With the Carnegie Corporation support, the Yale InterAsia Initiative will undertake the following efforts during 2015-2016:

Convene an international conference that will serve to cement existing scholars’ networks and expand a growing group of 70-80 InterAsian scholars.
Continue support for the SSRC’s Transregional Virtual Research Institute (TVRI): Media, Activism and the New Political: InterAsian Perspectives. The TVRI will be expanded through the inclusion of additional researchers and a revised set of sub-themes of public importance across China, India, and the Arab world.
Fully fund a year-long postdoctoral fellowship focused on inter-Asia at the MacMillan Center.

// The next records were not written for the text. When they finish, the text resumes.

(* ===== verification/Board.v ===== *)
(** The second board, src/src/pages/Board.jsx, and the card component
    src/src/components/TaskCard.jsx.

    Board.jsx moves a task with [await updateTaskStatus(taskId, newStatus)],
    an identifier that no module declares or imports: evaluating it throws
    a [ReferenceError] inside the [try], which the [catch] logs.  The model
    resolves the identifier in the page's scope ([scope_updateTaskStatus])
    and follows the code from there. *)

From S2P Require Import Prelude Js Task Backend TasksTable.
Open Scope Z_scope.

Module Board.

(** [tasks], [undefined] when [getTasks()] resolves without a value. *)
Record state := mkState { tasks : option (list task) }.

Definition initial : state := mkState (Some []).

(** [load()]: [setTasks(data)] on success; a rejection is logged. *)
Definition load (o : promise (option (list task))) (st : state) : state :=
  match o with Resolved data => mkState data | Rejected _ => st end.

(** The bindings of the page's module scope that [moveTask] reads: the
    imports [getTasks] and [updateTask]; [updateTaskStatus] is not
    among them. *)
Inductive binding := BGetTasks | BUpdateTask.

Definition scope_updateTaskStatus : option binding := None.

(** What [moveTask(taskId, newStatus)] does: send a status update and
    reload, or log the error it catches. *)
Inductive move_outcome :=
| MoveSent (id : Z) (body : put_body)
| MoveCaught (msg : string).

Definition moveTask (taskId : Z) (newStatus : string) : move_outcome :=
  match scope_updateTaskStatus with
  | Some _ => MoveSent taskId (PutStatus newStatus)
  | None => MoveCaught "ReferenceError: updateTaskStatus is not defined"
  end.

(** The three columns and the move buttons of a card in column [col]: one
    per other column. *)
Definition columns : list string := ["TODO"; "IN_PROGRESS"; "DONE"].

Definition move_targets (col : string) : list string :=
  List.filter (fun c => negb (String.eqb c col)) columns.

Inductive view :=
| VCrash                                  (** [tasks.filter] of [undefined] *)
| VColumns (cols : list (string * list (Z * list string))).

Definition render (st : state) : view :=
  match tasks st with
  | None => VCrash
  | Some ts =>
      VColumns (map (fun col =>
        (col, map (fun t => (task_id t, move_targets col))
                (List.filter (fun t => String.eqb (task_status t) col) ts))) columns)
  end.

(** Every move button fails before any request is sent: the board never
    moves a task. *)
Lemma moveTask_never_sends taskId newStatus :
  moveTask taskId newStatus = MoveCaught "ReferenceError: updateTaskStatus is not defined".
Proof. reflexivity. Qed.

(** Each card offers exactly the two other columns. *)
Lemma move_targets_other col :
  In col columns -> length (move_targets col) = 2%nat /\ ~ In col (move_targets col).
Proof.
  intros Hc. split.
  - repeat destruct Hc as [<-|Hc]; [reflexivity..|done].
  - intros Hin. apply filter_In in Hin as [_ Hne]. by rewrite String.eqb_refl in Hne.
Qed.

End Board.

Module TaskCard.

(** [toggleStatus]'s next status: TODO, IN_PROGRESS, DONE, then TODO
    again; any other status restarts at TODO. *)
Definition next_status (s : string) : string :=
  if String.eqb s "TODO" then "IN_PROGRESS"
  else if String.eqb s "IN_PROGRESS" then "DONE"
  else "TODO".

(** [updateTask(task.id, { ...task, status: next })]. *)
Definition toggleStatus (t : task) : Z * put_body :=
  (task_id t, PutTask (with_status (next_status (task_status t)) t)).

(** The delete button: [deleteTask(task.id)]. *)
Definition delete_request (t : task) : Z := task_id t.

(** [updateTask(...).then(onChange)] and [deleteTask(...).then(onChange)]:
    the parent is told only when the request resolves; a rejection is
    unhandled. *)
Definition then_onChange (o : promise unit) : bool :=
  match o with Resolved _ => true | Rejected _ => false end.

(** The card's markup: its classes from the lower-cased status and
    priority, the title, the description ([null] renders nothing), the
    priority and the status. *)
Record card_view := mkCardView {
  c_class : jsstr;
  c_title : jsstr;
  c_description : jsstr;
  c_priority_class : jsstr;
  c_priority : string;
  c_status : string;
}.

Definition render (t : task) : card_view :=
  mkCardView (js "task-card " ++ TasksTable.to_lower (js (task_status t))) (title t)
    (match description t with Some d => d | None => [] end)
    (js "priority " ++ TasksTable.to_lower (js (task_priority t))) (task_priority t) (task_status t).

(** The status cycle has period three on the three codes and leaves them
    only for TODO. *)
Lemma next_status_cycle s :
  In s ["TODO"; "IN_PROGRESS"; "DONE"] ->
  next_status (next_status (next_status s)) = s /\ next_status s <> s /\
  In (next_status s) ["TODO"; "IN_PROGRESS"; "DONE"].
Proof. intros Hs. repeat destruct Hs as [<-|Hs]; [split_and!; simpl; auto; done..|done]. Qed.

(** The card's request keeps every field of the task but the status. *)
Lemma toggleStatus_body t :
  exists t', toggleStatus t = (task_id t, PutTask t') /\
    task_status t' = next_status (task_status t) /\ task_id t' = task_id t /\
    subtasks t' = subtasks t /\ title t' = title t.
Proof. eexists. split; [reflexivity|done]. Qed.

(** ** The status cycle through a server

    Next Status on the card of [t], then the page's reload ([onChange] is
    the parent's [load]): the server applies the PUT, the page reads the
    list again, and the card shows the task of the same id. *)
Section Cycle.
#[local] Set Default Proof Using "Type*".
Context `{BackendLaws}.

Definition click_reload (s : srv_state) (t : task) : option (srv_state * task) :=
  let '(id, b) := toggleStatus t in
  s' ← srv_put_task s id b;
  t' ← List.find (fun u => task_id u =? id) (srv_tasks s');
  Some (s', t').

Lemma click_reload_status s t s' t' :
  click_reload s t = Some (s', t') ->
  task_status t' = next_status (task_status t) /\ task_id t' = task_id t.
Proof.
  unfold click_reload, toggleStatus. simpl.
  destruct (srv_put_task s _ _) as [s0|] eqn:E; simpl; [|done].
  destruct (List.find _ _) as [u|] eqn:F; simpl; [|done]. intros [= <- <-].
  apply find_some in F as [Hin Hid%Z.eqb_eq].
  destruct (srv_put_task_status _ _ _ _ E) as (u' & Hu' & _ & Hs).
  pose proof (srv_tasks_task _ _ Hin) as Hu. rewrite Hid, Hu' in Hu. injection Hu as ->.
  split; [exact Hs|exact Hid].
Qed.

(** C38: Three accepted clicks, each followed by the reload, bring a task with
    one of the three codes back to its status, through two other ones:
    against any server that meets [BackendLaws]. *)
Theorem card_cycle s t s1 t1 s2 t2 s3 t3 :
  In (task_status t) ["TODO"; "IN_PROGRESS"; "DONE"] ->
  click_reload s t = Some (s1, t1) -> click_reload s1 t1 = Some (s2, t2) ->
  click_reload s2 t2 = Some (s3, t3) ->
  task_status t3 = task_status t /\ task_id t3 = task_id t /\
  task_status t1 <> task_status t /\ task_status t2 <> task_status t.
Proof.
  intros Hs H1 H2 H3.
  apply click_reload_status in H1 as [S1 I1], H2 as [S2 I2], H3 as [S3 I3].
  rewrite S3, S2, S1, I3, I2, I1.
  repeat destruct Hs as [Hs|Hs]; try done; rewrite <- Hs; split_and!; done.
Qed.

End Cycle.

Definition sample_card : task := mkTask 5 (js "Card") None "TODO" "LOW" None [] [].

Definition sample_store : MemoryBackend.store := MemoryBackend.mkStore [sample_card] (NoDup_singleton _).

Lemma card_cycle_witness :
  exists s1 t1 s2 t2 s3 t3,
    click_reload (H := MemoryBackend.memory_backend) sample_store sample_card = Some (s1, t1) /\
    click_reload (H := MemoryBackend.memory_backend) s1 t1 = Some (s2, t2) /\
    click_reload (H := MemoryBackend.memory_backend) s2 t2 = Some (s3, t3) /\ task_status t3 = "TODO".
Proof.
  do 6 eexists.
  match goal with |- ?A /\ ?B /\ ?C /\ _ =>
    eassert (HA : A) by reflexivity; eassert (HB : B) by reflexivity;
    eassert (HC : C) by reflexivity end.
  split_and!; [exact HA|exact HB|exact HC|].
  exact (proj1 (card_cycle (H0 := MemoryBackend.memory_backend_laws) _ sample_card _ _ _ _ _ _
                 (or_introl eq_refl) HA HB HC)).
Defined.

End TaskCard.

Organize with partners in Asia and Europe a series of workshops by Yale, including research symposia that address the relationship between methodology and theorizing of inter-Asia and that advance research beyond simple comparative studies, on topics including “Natural Disasters and Environmental Change across Asia,” “Asian Urbanization,” and “Humanitarian Activity and Transregional Development Projects.”
Speaking about the programmatic foci and related activities that will be undertaken, Siu noted that “with renewed support from the Carnegie Corporation, we hope to make our long-term efforts of redefining regional studies sustainable. A young generation of professionals and researchers may find new and creative ways to understand and engage the world in years to come.”

The project reinforces the MacMillan Center’s role as a hub of interdisciplinary research on contemporary issues of global, institutional, and human import. The MacMillan Center draws its strength by tapping the interests and combining the intellectual resources of the Yale Faculty of Arts and Sciences and Yale’s 12 professional schools.